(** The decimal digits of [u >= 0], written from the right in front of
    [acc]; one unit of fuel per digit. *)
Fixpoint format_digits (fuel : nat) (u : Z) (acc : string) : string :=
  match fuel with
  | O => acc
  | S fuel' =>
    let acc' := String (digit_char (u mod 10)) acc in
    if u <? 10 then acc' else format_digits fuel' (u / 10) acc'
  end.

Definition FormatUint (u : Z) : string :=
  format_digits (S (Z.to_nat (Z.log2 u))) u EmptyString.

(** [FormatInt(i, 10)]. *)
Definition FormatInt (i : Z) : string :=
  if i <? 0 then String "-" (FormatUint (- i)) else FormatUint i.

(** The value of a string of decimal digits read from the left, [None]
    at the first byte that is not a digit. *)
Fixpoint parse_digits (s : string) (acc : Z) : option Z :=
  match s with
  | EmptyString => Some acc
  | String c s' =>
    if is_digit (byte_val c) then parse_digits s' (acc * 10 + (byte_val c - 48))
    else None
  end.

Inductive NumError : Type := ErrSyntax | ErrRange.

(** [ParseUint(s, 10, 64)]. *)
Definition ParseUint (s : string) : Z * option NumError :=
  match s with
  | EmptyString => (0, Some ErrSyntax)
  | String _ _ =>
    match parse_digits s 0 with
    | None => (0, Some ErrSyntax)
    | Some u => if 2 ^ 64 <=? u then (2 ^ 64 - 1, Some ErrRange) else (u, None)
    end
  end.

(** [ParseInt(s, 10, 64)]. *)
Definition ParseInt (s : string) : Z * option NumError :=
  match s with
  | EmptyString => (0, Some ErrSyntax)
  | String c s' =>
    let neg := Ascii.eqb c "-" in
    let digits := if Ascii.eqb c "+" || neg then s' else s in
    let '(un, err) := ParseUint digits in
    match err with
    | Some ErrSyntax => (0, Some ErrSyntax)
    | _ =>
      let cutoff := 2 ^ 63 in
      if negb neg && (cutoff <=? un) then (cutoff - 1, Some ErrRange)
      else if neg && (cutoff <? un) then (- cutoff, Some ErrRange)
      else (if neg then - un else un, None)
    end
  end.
++++++
### What you are asked to do:
Lines above with "ErrRange" in them are the ones to copy.

### Finished task:
Inductive NumError : Type := ErrSyntax | ErrRange.
    | Some u => if 2 ^ 64 <=? u then (2 ^ 64 - 1, Some ErrRange) else (u, None)
      if negb neg && (cutoff <=? un) then (cutoff - 1, Some ErrRange)
      else if neg && (cutoff <? un) then (- cutoff, Some ErrRange)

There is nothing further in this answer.